Revision as of 21:04, 27 September 2021

Internal

Overview

Quicksort is an in-place sorting divide-and-conquer algorithm. Being an in-place sorting algorithm is considered preferable to merge sort, which has to allocate extra memory.

Worst-case time Θ(n2)
Expected running time Θ(n lg n)
Best-case time Θ(n lg n)

Algorithm

The key idea of Quicksort is to partition an array around a pivot. The pivot is chosen randomly and it can be formally shown that randomly choosing a pivot at each step of the algorithm produces an O(n lg n) time complexity on average.
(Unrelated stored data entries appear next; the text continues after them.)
Lemma insertion_sort_sorted_id (l : list Z) :
  StronglySorted Z.lt l -> insertion_sort Z.leb l = l.
Proof.
  induction 1 as [|x l Hs IH Hx]; [done|]. cbn. unfold insertion_sort in IH. rewrite IH.
  apply sorted_insert_le. intros y Hy. pose proof (proj1 (Forall_forall _ _) Hx y Hy) as L.
  cbn in L. lia.
Qed.

Lemma committed_sorted calls n :
  StronglySorted Z.lt (map snd (committed calls n)) /\
  Forall (fun s => n < s <= counter calls n)%Z (map snd (committed calls n)).
Proof.
  revert n. induction calls as [|c calls IH]; intros n; cbn [committed counter].
  { split; constructor. }
  destruct (sequence_fault _); [apply IH|].
  destruct (IH (n + 1)%Z) as [S F]. pose proof (counter_range calls (n + 1)) as R.
  destruct (ledger_fault _).
  - split; [done|]. eapply Forall_impl; [exact F|]. cbn. lia.
  - cbn [map snd]. split.
    + constructor; [done|]. eapply Forall_impl; [exact F|]. cbn. lia.
    + constructor; [cbn; lia|]. eapply Forall_impl; [exact F|]. cbn. lia.
Qed.

Lemma committed_contiguous calls n :
  (forall c, c ∈ calls -> ledger_fault (call_faults c) = None) ->
  (0 <= n)%Z -> (n + Z.of_nat (length calls) < u64_max)%Z ->
  contiguous (map snd (committed calls n)) = true /\
  forall s, head (map snd (committed calls n)) = Some s -> s = (n + 1)%Z.
Proof.
  revert n. induction calls as [|c calls IH]; intros n Hf Hn Hm; cbn [committed]; [done|].
  cbn [length] in Hm. destruct (sequence_fault _); [apply IH; [set_solver|lia|lia]|].
  rewrite (Hf c) by set_solver. destruct (IH (n + 1)%Z) as [C Hd]; [set_solver|lia|lia|].
  cbn [map snd head]. split; [|by intros s [= <-]].
  destruct (map snd (committed calls (n + 1))) as [|s l]; [done|].
  pose proof (Hd s eq_refl) as ->.
  change ((n + 1 + 1 =? Z.min u64_max (n + 1 + 1))%Z && contiguous ((n + 1 + 1)%Z :: l) = true).
  rewrite C, andb_true_r. apply Z.eqb_eq. lia.
Qed.

Lemma log_calls_app calls1 calls2 p :
  log_calls (calls1 ++ calls2) p = log_calls calls2 (log_calls calls1 p).
Proof. apply fold_left_app. Qed.
(* ===== verification/ReviewTypes.v ===== *)
(** * Review watcher: data

    The records and enumerations of [services/worktree_event_watcher.rs] and
    the types it takes from [domain.rs], [services/pr_registry.rs],
    [services/forgejo.rs] and [services/agent_control].  Instants are
    nanoseconds of one monotonic clock, dates are seconds. *)

From stdpp Require Import gmap pretty.
From S2P Require Import Prelude RustStr JsonValue Publication.
Local Open Scope string_scope.

Inductive CIStatus := CIPending | CISuccess | CIFailure | CINeutral | CIUnknown.
#[export] Instance CIStatus_eq_dec : EqDecision CIStatus.
Proof. solve_decision. Defined.

(** [CIStatus::as_str]. *)
Definition ci_as_str (s : CIStatus) : string :=
  match s with
  | CIPending => "pending"
  | CISuccess => "success"
  | CIFailure => "failure"
  | CINeutral => "neutral"
  | CIUnknown => "unknown"
  end.

Inductive AgentType := Claude | Shoal | OpenCode | Codex | Process.
#[export] Instance AgentType_eq_dec : EqDecision AgentType.
Proof. solve_decision. Defined.

Definition from_dir_name (dir_name : string) : AgentType :=
  if ends_with "-claude" dir_name then Claude
  else if ends_with "-shoal" dir_name then Shoal
  else if ends_with "-opencode" dir_name then OpenCode
  else if ends_with "-codex" dir_name then Codex
  else if ends_with "-process" dir_name then Process
  else Codex.

Inductive ForgejoReviewState := PendingReview | StateCommented | StateChangesRequested | StateApproved.
#[export] Instance ForgejoReviewState_eq_dec : EqDecision ForgejoReviewState.
Proof. solve_decision. Defined.

Inductive ForgejoReviewVerdict := NoVerdict | Commented | ChangesRequested | Approved.
#[export] Instance ForgejoReviewVerdict_eq_dec : EqDecision ForgejoReviewVerdict.
Proof. solve_decision. Defined.

(** What the Forgejo API returns, as the client parses it. *)
Record ForgejoCommitStatus := { fs_status : CIStatus; fs_context : option string }.

Inductive CiFailureAttribution := HeadIntroduced | BasePreExisting | Indeterminate.
#[export] Instance CiFailureAttribution_eq_dec : EqDecision CiFailureAttribution.
Proof. solve_decision. Defined.

Record CiBlockEvidence := {
  ce_base_sha : string;
  ce_head_sha : option string;
  ce_failed_checks : list string;
  ce_attribution : CiFailureAttribution
}.

Record ForgejoReviewComment := {
  fc_body : string;
  fc_path : option string;
  fc_diff_hunk : option string;
  fc_thread_id : option string;
  fc_resolved : bool;
  fc_author_branch : option string
}.

Record ForgejoReview := {
  fr_review_id : option Z;
  fr_body : string;
  fr_state : ForgejoReviewVerdict;
  fr_author_branch : option string;
  fr_commit_id : option string;
  fr_submitted_at : option string;
  fr_author_agent_id : option string
}.

Inductive PendingAction :=
| WasmEvent (event_type : string) (payload : json)
| EmitEvent (pr_number : Z) (status message head_sha : string)
    (comments : option (list ForgejoReviewComment)) (reviews : option (list ForgejoReview))
| EmitTaskBlocked (evidence : CiBlockEvidence)
| TriggerManualCi (pr_number : Z) (branch head_sha : string).

Record PendingPrActions := {
  pp_pr_number : Z;
  pp_actions : list PendingAction;
  pp_branch : string;
  pp_agent_type : AgentType;
  pp_agent_name : string;
  pp_agent_role : string;
  pp_slice_id : option string;
  pp_head_sha : string;
  pp_issue_id : option Z
}.

Inductive ReviewerAttemptPhase :=
| PhaseClaimed | PhaseRunning | PhaseFailed | PhaseApproved | PhaseChangesRequested
| PhaseCommented | PhaseDisposed | PhaseStuck.
#[export] Instance ReviewerAttemptPhase_eq_dec : EqDecision ReviewerAttemptPhase.
Proof. solve_decision. Defined.

Record RoutingInfo := {
  window_id : option string;
  pane_id : option string;
  parent_tab : option string;
  owner_agent_id : option string;
  owner_invocation_id : option string;
  owner_generation : option Z
}.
Partitioning an array is discussed here: The Partition Subroutine.

After partitioning, we'll end up with three distinct sections of the array: the subarray where all elements are smaller or equal than the pivot, the pivot and the subarray where all elements are bigger than the pivot.

The partitioning is the divide phase of the divide and conquer algorithm.

The next step is to "conquer": call quicksort recursively on the first and the last section of the array. The pivot is already in the correct position and we will leave it there.

The last step, "combine", does not do anything.

Pseudocode

Quicksort(array A, length n)
  if n == 1, return
  p = ChoosePivot(A, n)
  partition A around p
  Quicksort(first part of array A)
  Quicksort(second part of array A)

Time Complexity Analysis

QuickSort does not subdivide the problem in equal subproblems at one level, so the master theorem does not apply in its current form.

A discussion of the time complexity is available here:

CLRS pages 174, 180.

Quicksort and Selection Problem

The randomized Quicksort algorithm is somewhat similar to the one used by the generic selection problem.